Top-selling firewall vendor Check Point adds Hewlett-Packard and several ISPs to its alliance roster.

2 min read
Broadening its alliances in the security field, top-selling firewall vendor Check Point (CHKPF) will announce partnerships tomorrow with Hewlett-Packard (HWP) and several ISPs that offer managed security services to corporations.

Check Point said 35-plus new members boost the number of companies in its Open Platform for Secure Enterprise Connectivity alliance (OPSEC), its effort to build ties to other network management and security firms, to more than 110.

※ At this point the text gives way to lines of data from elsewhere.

Definition render_broker_header (broker : Z) (inter_broker : string) (tls : option BrokerTlsRender)
    (voters : list string) (server_name : string) : list item :=
  [Kv "broker_id" (VInt broker);
   Kv "log_dir" (VRaw "/var/lib/krabka/data");
   Kv "heartbeat_interval" (VRaw "500ms");
   Kv "heartbeat_timeout" (VRaw "3s");
   Kv "replica_lag_time_max" (VRaw "2s");
   Kv "controller_election_timeout" (VRaw "500ms");
   Kv "controller_heartbeat_interval" (VRaw "100ms");
   Kv "inter_broker_listener_name" (VRaw inter_broker)] ++
  opt_kv "controller_listener_protocol" (λ t, VRaw (controller_listener_protocol t)) tls ++
  (if bool_decide (voters = []) then [] else [Kv "controller_quorum_voters" (VStrs voters)]) ++
  (if is_empty server_name then [] else [Kv "controller_server_name" (VRaw server_name)]) ++
  [Blank].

"Options for solutions are going to expand because of [OPSEC]," said Doug Dixon, product manager of CompuServe Network Services, an ISP with 1,400 customers that has joined OPSEC. About 30 percent of its customers contract for security services.

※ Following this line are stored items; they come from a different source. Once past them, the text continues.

(* ===== verification/PodRender.v ===== *)
(** * The StatefulSet of a pool (src/controller/kafka_node_pool.rs)

    The pod template of a pool's nodes with its two init containers, the broker
    container, the volumes and claims of each kind of storage, the labels and annotations
    that tie pods to their pool, the disruption budget, and what is kept from a live
    StatefulSet when a new one is applied. *)

From S2P Require Import Prelude RustStd Kube Workload Version Toml Tuning Quantity CaBundle ClusterCa.
From S2P Require Import UserTls Listeners ListenerCheck NodePool ListenerObjects Quorum Advertised.
From S2P Require Import NetworkPolicy KafkaSpec ListenerSecrets BrokerToml StorageChange Rollout.
Local Open Scope Z_scope.

Definition HEALTH_PORT : Z := 9405.
Definition SHELL_IMAGE : string :=
  "busybox@sha256:9db7b59979c38555a39def84a31fb98b5296952f9e3afd4f6f11f05b07adfab0".
Definition DEFAULT_BROKER_IMAGE : string := "ghcr.io/krabka-io/krabka-broker:v1.0.8".
Definition GSSAPI_KEYTAB_DIR : string := "/etc/krabka/gssapi-keytab".
(** The dash of the message below, in UTF-8. *)
Definition em_dash : string := bytes [226; 128; 148]%nat.
Definition DATA_DIR : string := "/var/lib/krabka/data".

(** ** Disks *)
Definition jbod_volumes_sorted (s : option Storage) : list JbodVolume :=
  match s with Some (Jbod volumes _) => sort_volumes volumes | _ => [] end.

Definition jbod_mount (volume_id : Z) (is_primary : bool) : string * string :=
  if is_primary then ("data", DATA_DIR)
  else ("data-" +:+ display_Z volume_id, DATA_DIR +:+ "-" +:+ display_Z volume_id).

Definition jbod_extra_mounts (s : option Storage) : list (string * string) :=
  map (λ v, jbod_mount (jv_id v) false) (tail (jbod_volumes_sorted s)).

(** ** Scripts

    In the text of a script below, a backquote stands for a double quote. *)
Definition script (lines : list string) : string :=
  concat_str (map (λ l, replace_char "`" (of_char dquote) l +:+ of_char Toml.nl) lines).

Definition INIT_SCRIPT : string := script
  ["set -eu";
   "ORDINAL=`${HOSTNAME##*-}`";
   "NODE_ID=$((NODE_ID_START + ORDINAL))";
   "KRABKA_DIRECTORY_ID=`$(cat `/etc/krabka/cluster-id/quorumDirectoryId-${NODE_ID}`)`";
   "mkdir -p /var/lib/krabka/data";
   "rm -rf /var/lib/krabka/data/lost+found";
   "if [ ! -f /var/lib/krabka/data/.formatted ]; then";
   "if [ `$KRABKA_QUORUM_BOOTSTRAP_INITIALIZED` != `true` ] && [ `$NODE_ID` = `$KRABKA_QUORUM_BOOTSTRAP_NODE_ID` ] && [ `$KRABKA_POOL_NAME` = `$KRABKA_QUORUM_BOOTSTRAP_POOL` ]; then";
   "/usr/bin/krabka-format --log-dir /var/lib/krabka/data --cluster-id `$KRABKA_CLUSTER_ID` --release-version `$KRABKA_METADATA_VERSION` --directory-id `$KRABKA_DIRECTORY_ID` --standalone --node-id `$NODE_ID` --controller-listener `${HOSTNAME}.${KRABKA_HEADLESS_SERVICE}.${POD_NAMESPACE}.svc.cluster.local:9093`";
   "else";
   "/usr/bin/krabka-format --log-dir /var/lib/krabka/data --cluster-id `$KRABKA_CLUSTER_ID` --release-version `$KRABKA_METADATA_VERSION` --directory-id `$KRABKA_DIRECTORY_ID` --node-id `$NODE_ID` --no-initial-controllers";
   "fi";
   "touch /var/lib/krabka/data/.formatted";
   "fi";
   "printf '%s' `$NODE_ID` > /var/lib/krabka/data/.node-id"].

(** A line that the next one continues. *)
Definition continued (l : string) : string := l +:+ " " +:+ of_char backslash.

Definition main_lines : list string :=
  ["set -eu";
   "NODE_ID=`$(cat /var/lib/krabka/data/.node-id)`";
   "cp /etc/krabka/config/broker-${NODE_ID}.toml /run/krabka/broker.toml";
   continued "exec /usr/bin/krabka-broker";
   continued "  --config-file=/run/krabka/broker.toml"].

Definition MAIN_SCRIPT : string := script (main_lines ++ ["  --broker-id=`${NODE_ID}`"]).

Definition METRICS_SCRIPT : string :=
  script (main_lines ++ [continued "  --broker-id=`${NODE_ID}`"; "  --metrics-listen-addr=0.0.0.0:9404"]).

(** [String::pop]. *)
Definition without_last (s : string) : string := String.substring 0 (String.length s - 1) s.

(** An option on a line of its own. *)
Definition option_line (o : string) : string := continued "" +:+ of_char Toml.nl +:+ "  " +:+ o.

Definition build_main_script (metrics_enabled : bool) (dispatch_queue frame_max : option Z) : string :=
  let base := if metrics_enabled then METRICS_SCRIPT else MAIN_SCRIPT in
  match dispatch_queue, frame_max with
  | None, None => base
  | _, _ =>
      without_last base
      +:+ from_option (λ v, option_line ("--client-dispatch-queue-capacity=" +:+ display_Z v)) "" dispatch_queue
      +:+ from_option (λ v, option_line ("--client-frame-max=" +:+ display_Z v +:+ "B")) "" frame_max
      +:+ of_char Toml.nl
  end.

(** ** Containers *)
Definition mount (name path : string) : VolumeMount :=
  {| vm_name := name; vm_path := path; vm_read_only := false |}.
Definition mount_ro (name path : string) : VolumeMount :=
  {| vm_name := name; vm_path := path; vm_read_only := true |}.

Definition small_resources (cpu memory max_cpu max_memory : string) : ResourceRequirements :=
  {| rr_requests := Some (cpu_memory cpu memory); rr_limits := Some (cpu_memory max_cpu max_memory);
     rr_claims := None |}.

Definition init_container (name image : string) (command args : list string)
    (e : option (list EnvVar)) (mounts : list VolumeMount) (r : ResourceRequirements) : Container :=
  {| c_name := name; c_image := Some image; c_command := Some command; c_args := Some args;
     c_env := e; c_ports := None; c_mounts := Some mounts; c_readiness := None; c_liveness := None;
     c_startup := None; c_resources := Some r; c_security := Some locked_down |}.

Definition render_init_container (broker_image secret_name pool_name headless_service_name : string)
    (start : Z) (metadata_version : string) : Container :=
  init_container "format" broker_image ["/run/krabka/busybox"; "sh"; "-c"] [INIT_SCRIPT]
    (Some
      [env_val "NODE_ID_START" (display_Z start);
       env_ref "POD_NAMESPACE" (FieldRef "metadata.namespace");
       env_val "KRABKA_POOL_NAME" pool_name;
       env_val "KRABKA_HEADLESS_SERVICE" headless_service_name;
       env_ref "KRABKA_CLUSTER_ID" (SecretRef secret_name "clusterId");
       env_ref "KRABKA_QUORUM_BOOTSTRAP_NODE_ID" (SecretRef secret_name QUORUM_BOOTSTRAP_NODE_ID_KEY);
       env_ref "KRABKA_QUORUM_BOOTSTRAP_POOL" (SecretRef secret_name QUORUM_BOOTSTRAP_POOL_KEY);
       env_ref "KRABKA_QUORUM_BOOTSTRAP_INITIALIZED" (SecretRef secret_name QUORUM_BOOTSTRAP_INITIALIZED_KEY);
       env_val "KRABKA_METADATA_VERSION" metadata_version;
       env_val "PATH" "/run/krabka/bin"])
    [mount "data" DATA_DIR; mount_ro "cluster-id" "/etc/krabka/cluster-id";
     mount "broker-runtime" "/run/krabka"]
    (small_resources "10m" "32Mi" "100m" "128Mi").

Definition render_shell_init_container (shell_image : string) : Container :=
  init_container "install-shell" shell_image ["/bin/sh"; "-c"]
    ["mkdir -p /run/krabka/bin && cp /bin/busybox /run/krabka/busybox && /run/krabka/busybox --install /run/krabka/bin"]
    None [mount "broker-runtime" "/run/krabka"] (small_resources "5m" "8Mi" "50m" "32Mi").

Definition append_logging_env (enabled : bool) (config_map : string) : list EnvVar :=
  if enabled then [env_ref "RUST_LOG" (ConfigMapRef config_map "rust.log" true)] else [].

Definition append_jbod_env (mounts : list (string * string)) : list EnvVar :=
  match mounts with
  | [] => []
  | _ => [env_val "KRABKA_EXTRA_LOG_DIRS" (join "," (map snd mounts))]
  end.

Definition secret_env (name : string) (r : CredentialRef) (default_key : string) : EnvVar :=
  env_ref name (SecretRef (cred_name r) (default default_key (cred_key r))).

Section render.
Context {Time ByteSize Ratio F64 : Type}.
Context `{TimeOps Time} `{MetadataVersions}.
(** The [Display] of units and floats, and the limits of the client crate:
    [ConnectionDispatchQueueCapacity::new] and [ClientFrameMax::try_from]. *)
Context (human_time : Time → string) (display_f64 : F64 → string).
Context (queue_capacity frame_max : Z → result Z string).
(** The newest level's [short]. *)
Context (max_metadata_version : string).
#[local] Notation Kafka := (Kafka Time ByteSize Ratio F64).
#[local] Notation TieredStorage := (TieredStorage Time ByteSize).
Implicit Types (k : Kafka) (pool : KafkaNodePool).

Definition transpose {A E} (o : option (result A E)) : result (option A) E :=
  match o with None => Ok None | Some (Ok a) => Ok (Some a) | Some (Err e) => Err e end.

Definition client_resource_policy (spec : KafkaNodePoolSpec) : result (option Z * option Z) string :=
  let? queue := map_err (λ e, "spec.clientDispatchQueueCapacity: " +:+ e)
                  (transpose (opt_map queue_capacity (client_dispatch_queue_capacity spec))) in
  let? frame := map_err (λ e, "spec.clientFrameMax: " +:+ e)
                  (transpose (opt_map frame_max (client_frame_max spec))) in
  Ok (queue, frame).

Definition local_tier (t : option TieredStorage) : bool :=
  is_some_and (λ t, bool_decide (ts_kind t = TsLocal)) t.

Definition s3_env (t : option TieredStorage) : list EnvVar :=
  let s3 := and_then (option_filter (λ t, bool_decide (ts_kind t = TsS3)) t) ts_s3 in
  match and_then s3 s3_credentials with
  | Some (access, secret_access) =>
      [secret_env "AWS_ACCESS_KEY_ID" access "access-key-id";
       secret_env "AWS_SECRET_ACCESS_KEY" secret_access "secret-access-key"]
  | None => []
  end.

Definition gcs_secret (t : option TieredStorage) : option CredentialRef :=
  and_then (and_then (option_filter (λ t, bool_decide (ts_kind t = TsGcs)) t) ts_gcs) gcs_credentials.

Definition otlp_env (t : option (Tracing Time F64)) : list EnvVar :=
  match and_then t tr_otlp with
  | None => []
  | Some o =>
      [env_val "KRABKA_OTLP_ENABLED" "true"; env_val "KRABKA_OTLP_ENDPOINT" (otlp_endpoint o)]
      ++ from_option (λ p, [env_val "KRABKA_OTLP_PROTOCOL" (as_env_value p)]) [] (otlp_protocol o)
      ++ from_option (λ r, [env_val "KRABKA_OTLP_SAMPLE_RATIO" (display_f64 r)]) [] (otlp_sample_ratio o)
      ++ from_option (λ n, [env_val "OTEL_SERVICE_NAME" n]) [] (otlp_service_name o)
      ++ from_option (λ d, [env_val "KRABKA_OTLP_TIMEOUT" (human_time d)]) [] (otlp_timeout o)
  end.

Record BrokerContainerSpec : Type := {
  bc_image : string;
  bc_secret_name : string;
  bc_cm_name : string;
  bc_resources : ResourceRequirements;
  bc_metrics : bool;
  bc_logging : bool;
  bc_gssapi_keytab : bool;
  bc_krb5_conf : bool;
  bc_jbod_extra_mounts : list (string * string);
  bc_oauth_trust_mount : option string;
  bc_introspection_mount : option string;
  bc_delegation_token : option CredentialRef;
  bc_tiered_storage : option TieredStorage;
  bc_tracing : option (Tracing Time F64);
  bc_process_roles : option string;
  bc_client_policy : option Z * option Z;
}.

Definition broker_ports (metrics : bool) : list ContainerPort :=
  let port p n := {| cp_port := p; cp_name := Some n; cp_protocol := Some "TCP" |} in
  [port BROKER_PORT "kafka-internal"; port HEALTH_PORT "health"]
  ++ (if metrics then [port METRICS_PORT "metrics"] else []).

Definition broker_env (s : BrokerContainerSpec) : list EnvVar :=
  [env_ref "POD_NAME" (FieldRef "metadata.name");
   env_ref "POD_NAMESPACE" (FieldRef "metadata.namespace");
   env_ref "KRABKA_CLUSTER_ID" (SecretRef (bc_secret_name s) "clusterId");
   env_val "PATH" "/run/krabka/bin"]
  ++ from_option (λ r, [env_val "KRABKA_PROCESS_ROLES" r]) [] (bc_process_roles s)
  ++ append_logging_env (bc_logging s) (bc_cm_name s)
  ++ append_jbod_env (bc_jbod_extra_mounts s)
  ++ from_option (λ d, [secret_env "KRABKA_DELEGATION_TOKEN_SECRET_KEY" d "secret-key"]) []
       (bc_delegation_token s)
  ++ s3_env (bc_tiered_storage s)
  ++ otlp_env (bc_tracing s)
  ++ (if bc_krb5_conf s then [env_val "KRB5_CONFIG" "/etc/krabka/krb5/krb5.conf"] else []).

"We now have a voice to other potential vendors to CompuServe who would provide other solutions to our customers," said Dixon, whose company is being acquired by WorldCom.

The OPSEC alliance, which is boosted when a major firm such as HP joins, is part of Check Point's effort to buttress its market share against the entry of bigger players into the network security space. Check Point is reportedly working on network management software vendors Computer Associates and IBM's Tivoli operation to join OPSEC, too.

Check Point's expanded enterprise security framework comes as networking giant Cisco has entered the firewall space with two products and a security alliance of its own. Network Associates, which resulted from the merger of McAfee and Network General, is part of another loose security alliance and markets a low-end firewall it could beef up to compete with Check Point's flagship Firewall-1.

HP will use a new software developers' kit for OPSEC members, which is now shipping, to link future versions of its OpenView network management console with Check Point's security management console. The linkage involves the security side of Check Point, not its new bandwidth management software, called FloodGate.

In addition to CompuServe, GTE Internetworking, the ISP unit of phone carrier GTE, and MCI's ISP unit also joined the OPSEC alliance. They all use Check Point's flagship FireWall-1 software to offer virtual private networks and security outsourcing for corporate customers.

Check Point said the new members boost its OPSEC alliance to more than 100 vendors, with other newcomers including Spyglass' Web-site blocking SurfWatch unit, CyberSafe, Livingston Enterprises, Microsystems Software, PictureTalk, and secure email vendor WorldTalk.